ASHLEY A STEP AWAY FROM MORE HISTORY Champ's Daughter Leads Funny Car Class ATLANTA, Ga. -- One by one, Ashley Force is breaking down the stereotypical barriers that helped create the erroneous perception of Funny Car drag racing as...
ASHLEY A STEP AWAY
FROM MORE HISTORY
Champ's Daughter Leads Funny Car Class
ATLANTA, Ga. -- One by one, Ashley Force is breaking down the stereotypical barriers that helped create the erroneous perception of Funny Car drag racing as exclusively a men's club; the last bastion of male dominance in a sport that today is becoming known as much for its diversity as for its raw power.
The 25-year-old daughter of 14-time Funny Car Champion John Force rolls into Atlanta Dragway for this week's 28th annual Summit Racing Southern Nationals in a position never before occupied by a woman driver -- as the Funny Car points leader.
Coming off consecutive runner-up finishes, the second oldest of Force's four daughters has two more milestones in sight this week.
One, she would like to earn a breakthrough first tour victory in a Castrol GTX Mustang that has led the Ford contingent at each of the last three events. Two, she'd like to become the first female Funny Car driver in the 39-year history of the category to start a race from the No. 1 qualifying position.
She has both the credentials and the resources needed to transform what once was merely female fantasy into 8,000 horsepower reality.
Nevertheless, the most appealing aspect of Ashley's run at her own measure of racing history has been how she has managed to remain largely unaffected by the media storm that has swirled around her ever since she announced last year that she was moving up in classification to compete against -- and with -- her father.

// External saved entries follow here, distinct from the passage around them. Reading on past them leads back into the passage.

(* ===== verification/Sinks.v ===== *)
(** * The sinks

    src/src/include/femtolog/sinks/: [FileSink], [JsonLinesSink], [StdoutSink] and [NullSink], as
    built for POSIX. They write through the interface [FileSystem]; a sink holds the state of the
    files it writes to ([world]), which no one else changes: what is shown is of a sink that is the
    only writer of its file. The result of [write] is never looked at, so that a short write loses
    the rest. The text of a time and of a JSON line comes from fmt and localtime:
    it is a parameter, [time_text] and [json_text]. *)

From S2P Require Import Prelude StringUtil FileSystem FileUtil LogFile LogEntry SinkInterface.

Definition kSep : bytes := bs ": ".
Definition kSepLen : Z := 2.

(** [std::memcpy(p, src, n); p += n]. *)
Definition copy_from (src : bytes) (n : Z) (st : bytes * Z) : option (bytes * Z) :=
  d ← mem_load src 0 n; put_bytes d st.

(** The object of a string literal. *)
Definition literal (s : bytes) : bytes := s ++ [Byte.x00].

Section sinks.
Context {W : Type} {FS : FileSystem W}.
Context (time_text : bytes -> Z -> bytes) (json_text : Z -> bytes -> bytes -> bytes).
(* ===== verification/WorkerMemory.v ===== *)
(** * The worker and its client in the memory model of C++

    [run_loop], [flush] and [stop] of src/src/logging/impl/backend_worker.cc with the memory orders
    they are written with, over the queue of SpscMemory.v. A store of a flag is a release: it
    carries every access of the buffer and every store of an index that its thread has made. A load
    of a flag may give any value that is not older than what its thread has read from it before, and
    acquires what that store carries. The model begins when [start] has returned and ends when
    [stop] has: a worker that is started again is the subject of BackendConcurrent.v. *)

From S2P Require Import Prelude Ring ByteQueue SpscQueue LogEntry SinkInterface BackendWorker BackendConcurrent.
From S2P Require Import SpscConcurrent SpscMemory.

(** The client is between its calls; [CIdle] is the consumer of the queue between its own. *)
Abbreviation ClientIdle := BackendConcurrent.CIdle.

(** ** Flags *)

(** A store of a flag, with how many accesses of the buffer its thread had made, and the position of
    the newest store of the index that thread owns. *)
Record release := { r_value : Z; r_clock : nat; r_position : nat }.

(** [store(v, std::memory_order_release)], by the owner of the index with the stores [own]. *)
Definition store_release (t : thread) (own : list message) (v : Z) : release :=
  {| r_value := v; r_clock := accesses t; r_position := pred (length own) |}.

(** [load(std::memory_order_acquire)] that reads [r]. *)
Definition acquire (t : thread) (r : release) : thread :=
  {| accesses := accesses t; fenced := fenced t; knows := Nat.max (knows t) (r_clock r);
     seen := Nat.max (seen t) (r_position r) |}.

(** A relaxed load of the other thread's index that reads the [j]-th store. *)
Definition load_relaxed (t : thread) (j : nat) : thread :=
  {| accesses := accesses t; fenced := fenced t; knows := knows t; seen := j |}.

Definition set_producer_thread (w : weak) (t : thread) : weak :=
  {| wq := wq w; heads := heads w; tails := tails w; written := written w; fetched := fetched w;
     producer_thread := t; consumer_thread := consumer_thread w; wp := wp w; wc := wc w |}.

Definition set_consumer_thread (w : weak) (t : thread) : weak :=
  {| wq := wq w; heads := heads w; tails := tails w; written := written w; fetched := fetched w;
     producer_thread := producer_thread w; consumer_thread := t; wp := wp w; wc := wc w |}.

(** ** The two threads

    [shutdown], [requested] and [completed] are the modification orders of [shutdown_required_],
    [flush_requested_seq_] and [flush_completed_seq_], and [at_...] what the thread that does not
    store the flag has read of it. [peeked] has, for every byte of the ring, how many heads had been
    stored when [peek_bytes] last read it, or 0. [sent] and [received] are the records of the calls
    of [enqueue_bytes] and [dequeue_bytes] that succeeded. *)
Record machine := {
  mem : weak; peeked : list nat;
  shutdown : list release; requested : list release; completed : list release;
  at_shutdown : nat; at_requested : nat; at_completed : nat;
  m_worker : worker_pc; m_client : client_pc;
  sent : list bytes; received : list bytes;
}.

Definition put_worker (s : machine) (w : weak) (pk : list nat) (sd rq : nat) (cp : list release)
    (pc : worker_pc) (out : list bytes) : machine :=
  {| mem := w; peeked := pk; shutdown := shutdown s; requested := requested s; completed := cp;
     at_shutdown := sd; at_requested := rq; at_completed := at_completed s;
     m_worker := pc; m_client := m_client s; sent := sent s; received := out |}.

(** Only the memory and the program point change. *)
Definition worker_at (s : machine) (w : weak) (pc : worker_pc) : machine :=
  put_worker s w (peeked s) (at_shutdown s) (at_requested s) (completed s) pc (received s).

Definition put_client (s : machine) (w : weak) (sd rq : list release) (cp : nat) (pc : client_pc)
    (ins : list bytes) : machine :=
  {| mem := w; peeked := peeked s; shutdown := sd; requested := rq; completed := completed s;
     at_shutdown := at_shutdown s; at_requested := at_requested s; at_completed := cp;
     m_worker := m_worker s; m_client := pc; sent := ins; received := received s |}.

Definition newest (order : list release) : Z := from_option r_value 0 (last order).
Arguments newest : simpl never.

After leap-frogging the boys to get to the top of the Funny Car standings, she refused to read too much into the accomplishment.
"The thing about drag racing that we all know is you can go from hero to zero very quickly," said the 2007 NHRA Rookie-of-the-Year. "We are enjoying (success) now, while we have it, but we know there are three other teams in our camp alone who are gunning for that number one spot.
"I still want that first win (but) we're trying not to get anxious about it," said the former high school cheerleader. "Seeing so many of these other teams out here and how good they are and how long they have waited to win, including my father, I would really be a real snot if I got bratty about it.
"So, I am just being patient and as long as I don't start thinking too much about it and just continue to come out to the races and enjoy racing and being with my team, eventually we'll get (that first win)."
Ashley particularly is looking forward to returning to Atlanta Dragway, the track on which she beat her father in last year's first round and the track that two years ago yielded a Top Alcohol Dragster victory, one of five native wins she earned at that level.
"Dad and I are 1-1 against each other," she said. "I beat him at Atlanta and he beat me at Sonoma (Calif., in the first round of last July's FRAM/Autolite Nationals). Maybe we'll break the tie this week. All I know is he wouldn't want me to go up there with anything but winning on my mind -- even if it meant keeping him from winning his thousandth round. He wants me to do my job and my job is to win for Castrol, for Ford, the Auto Club and all our other sponsors."